Susan Turner (Geoscience consultant and editor; Honorary Research Fellow at several institutions including Queensland and New Brunswick museums, Curtin and Monash universities) is one of the world authorities on agnathan and chondrichthyan fishes and especially their early evolution, with special interest in thelodonts (Thelodonti), basal sharks (e.g. Doliodus, Protodus, Mcmurdodus), and certain other groups (e.g. gyracanths, xenacanths). She has produced an extensive amount of work in her nearly 50 years of research. Her PhD (begun when in Reading University under Bev Halstead) focused on understanding the British thelodonts then known with special reference to their applied biostratigraphy and palaeogeography (with a first paper on the closure of Iapetus in Nature in 1970) she continued that work worldwide over the years, pioneering Palaeozoic microvertebrate research in Gondwana, collaborating on the Handbook of Paleoichthyology on the clade and is now concerned with the origins as well as palaeobiology. Migrating to Australia in 1980, she began to discover new taxa notably mid-Palaeozoic sharks based on microfossils and this has led, especially with her students and colleagues in international research projects, to finding out more about the evolution of basal agnathans and gnathostomes.  One important work challenged the hypothesis that conodont animals were vertebrates (they are not!). Discovery and recognition of the first Carboniferous tetrapod in the southern hemisphere and the youngest-known dicynodont led to new avenues of research and inclusion as a "Wizard of Oz". Field experience includes work on four continents, with description of fossils from many countries besides. Working always in a museum environment, she created a major geology gallery in Newcastle upon Tyne and assisted in the re-structuring of the Queensland Museum. She co-ran UNESCO:IUGS IGCP 328 and was a member of the Paleobiological Fund, the IGCP Board and Global Geoparks Expert Committee (helping to create the Australian Geopark Kanawinka and assessing ones in China and Iran), and is on the current Australian IGCP Committee.


Friday, 26 February 2016

Lecturers on 1st IMERP-XIV EJIP: Christian Klug

Today we can announce exciting news about our congress: the differents lecturers of the workshops are confirmed!. During next days, we will present every one of them.

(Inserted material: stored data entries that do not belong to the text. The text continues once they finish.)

(** X10. The Dockerfile of a selected R generator, without comments, in
    full: the base image [ubuntu:16.04], the two environment variables, the
    bootstrap, the MRAN repository of the generator's date for [xenial], the
    key, the system packages of the walk, the Stencila host, the non-root
    user, the marker, the install file and the install command that goes
    with it, and, when the folder has R scripts, their staging and the run
    command. Every step up to the install command is always written. *)
Theorem r_dockerfile (this : RGenerator.Object) (w : World) :
  let script := result (Doer.exists_ "install.R") w in
  let descriptor := result (Doer.exists_ "DESCRIPTION") w in
  let rfiles := globbed w "**/*.R" in
  result (generate (with_applies (ret true) (RGenerator.methods this)) false) w
  = Js.cat
      [Text.from "ubuntu:16.04";
       Text.env [("TZ", "Etc/UTC"); ("R_LIBS_USER", "~/R")];
       Text.bootstrap;
       Text.repos [Js.cat ["deb https://mran.microsoft.com/snapshot/";
                           RGenerator.date this; "/bin/linux/ubuntu xenial/"]];
       Text.keys (Some "apt-key adv --keyserver keyserver.ubuntu.com --recv-keys 51716619E084DAB9");
       Text.packages (Walk.aptPackages (RGenerator.environ this));
       Text.stencila (result (RGenerator.stencilaInstall "ubuntu:16.04") w);
       Text.user;
       Text.marker;
       Text.copy (if script then [("install.R", "install.R")]
                  else if descriptor then [("DESCRIPTION", "DESCRIPTION")]
                  else [(".DESCRIPTION", "DESCRIPTION")]);
       Text.install
         (Some (if script
                then Js.cat ["mkdir ~/R "; Js.bs; Js.nl; " && Rscript install.R"]
                else Js.cat ["mkdir ~/R "; Js.bs; Js.nl; " && bash -c "; Js.dq;
                             "Rscript <(curl -sL https://unpkg.com/@stencila/dockter/src/install.R)";
                             Js.dq]));
       match rfiles with
       | [] => EmptyString
       | _ :: _ =>
           Text.copy (map (fun file => (file, file)) rfiles)
           +:+ Text.cmd (result (RGenerator.runCommand "ubuntu:16.04") w)
       end].
Proof.
  cbv zeta.
  set (g := with_applies (ret true) (RGenerator.methods this)).
  pose proof (ComposerFacts.generate_sections g false w eq_refl) as Hout.
  cbv zeta in Hout. rewrite Hout. clear Hout.
  change (result (baseIdentifier g) (started false w)) with "ubuntu:16.04".
  change (after (applies g) (after (baseIdentifier g) (started false w))) with w.
  unfold g. rewrite RConsult.consult_R.
  rewrite RConsult.installCommand_after_installFiles, RConsult.installFiles_result.
  unfold Sections.heading, Sections.base, Sections.environment, Sections.bootstrap,
    Sections.repository_add, Sections.key_registration, Sections.system_packages,
    Sections.ecosystem_bootstrap, Sections.privilege_drop, Sections.managed_marker,
    Sections.install_files, Sections.install_command, Sections.project_files,
    Sections.run_command.
  cbn [the_envVars the_aptRepos the_aptKeysCommand the_aptPackages
       the_stencilaInstall the_installFiles the_installCommand
       the_projectFiles the_runCommand].
  change (result (RGenerator.envVars "ubuntu:16.04") w)
    with [("TZ", "Etc/UTC"); ("R_LIBS_USER", "~/R")].
  change (result (RGenerator.aptRepos this "ubuntu:16.04") w)
    with [Js.cat ["deb https://mran.microsoft.com/snapshot/";
                  RGenerator.date this; "/bin/linux/ubuntu xenial/"]].
  change (result (RGenerator.aptKeysCommand "ubuntu:16.04") w)
    with (Some "apt-key adv --keyserver keyserver.ubuntu.com --recv-keys 51716619E084DAB9").
  change (result (RGenerator.aptPackages this "ubuntu:16.04") w)
    with (Walk.aptPackages (RGenerator.environ this)).
  rewrite RShape.aptPackages_nonempty.
  set (stencila := result (RGenerator.stencilaInstall "ubuntu:16.04") w).
  assert (Hstencila : Js.truthy stencila = true) by reflexivity.
  rewrite Hstencila. clearbody stencila.
  set (files := if result (Doer.exists_ "install.R") w
                then [("install.R", "install.R")] else _).
  assert (Hfiles : nonempty files = true).
  { unfold files. destruct (result (Doer.exists_ "install.R") w); [reflexivity|].
    now destruct (result (Doer.exists_ "DESCRIPTION") w). }
  rewrite Hfiles. clearbody files.
  set (command := Some (if result (Doer.exists_ "install.R") w then _ else _)).
  assert (Hcommand : Js.truthy command = true).
  { unfold command. now destruct (result (Doer.exists_ "install.R") w). }
  rewrite Hcommand. clearbody command.
  set (run := result (RGenerator.runCommand "ubuntu:16.04") w).
  assert (Htail :
    Sections.optional false (nonempty (map (fun file => (file, file)) (globbed w "**/*.R")))
      (Js.nl +:+ "# This section copies your project's files into the image")
      (Text.copy (map (fun file => (file, file)) (globbed w "**/*.R")))
    +:+ Sections.optional false (Js.truthy run)
          (Js.nl +:+ "# This tells Docker the default command to run when the container is started")
          (Text.cmd run)
    = match globbed w "**/*.R" with
      | [] => EmptyString
      | _ :: _ =>
          Text.copy (map (fun file => (file, file)) (globbed w "**/*.R")) +:+ Text.cmd run
      end).
  { unfold run, RGenerator.runCommand, Doer.glob, bind, ret, result. cbv beta iota.
    destruct (globbed w "**/*.R") as [|first rest]; reflexivity. }
  cbn [nonempty orb Js.truthy].
  rewrite !SectionFacts.optional_present.
  change (Text.note false ?x) with EmptyString.
  change (EmptyString +:+ ?x) with x.
  rewrite !cat_cons. change (Js.cat []) with EmptyString.
  rewrite <- Htail. now rewrite ?append_nil_r.
Qed.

Workshop "Life in Palaeozoic: an overview of land and sea ecosystems" lecturers.

Christian Klug (curator of the Palaeontological Museum of the University of Zurich, Switzerland) grew up in Southern Germany. Already at the age of 10, he became interested in nature, particularly botany and geology. Some years later, he began collecting Triassic fossils in the area around his hometown Schwabisch Hall (Germany). After school, he studied palaeontology in Tuebingen. Both his MSc- and his PhD-thesis focused on Devonian ammonoids based in materials from Morocco. After a scientific internship at the Staatliches Museum fuer Naturkunde in Stuttgart (Germany), he received a part time position as research associate at the Palaeontological Institute and Museum of the University of Zurich. Since 2014, he is now curator of the museum. In his research, he focuses on the palaeobiology of cephalopods and macroecological changes in the Palaeozoic.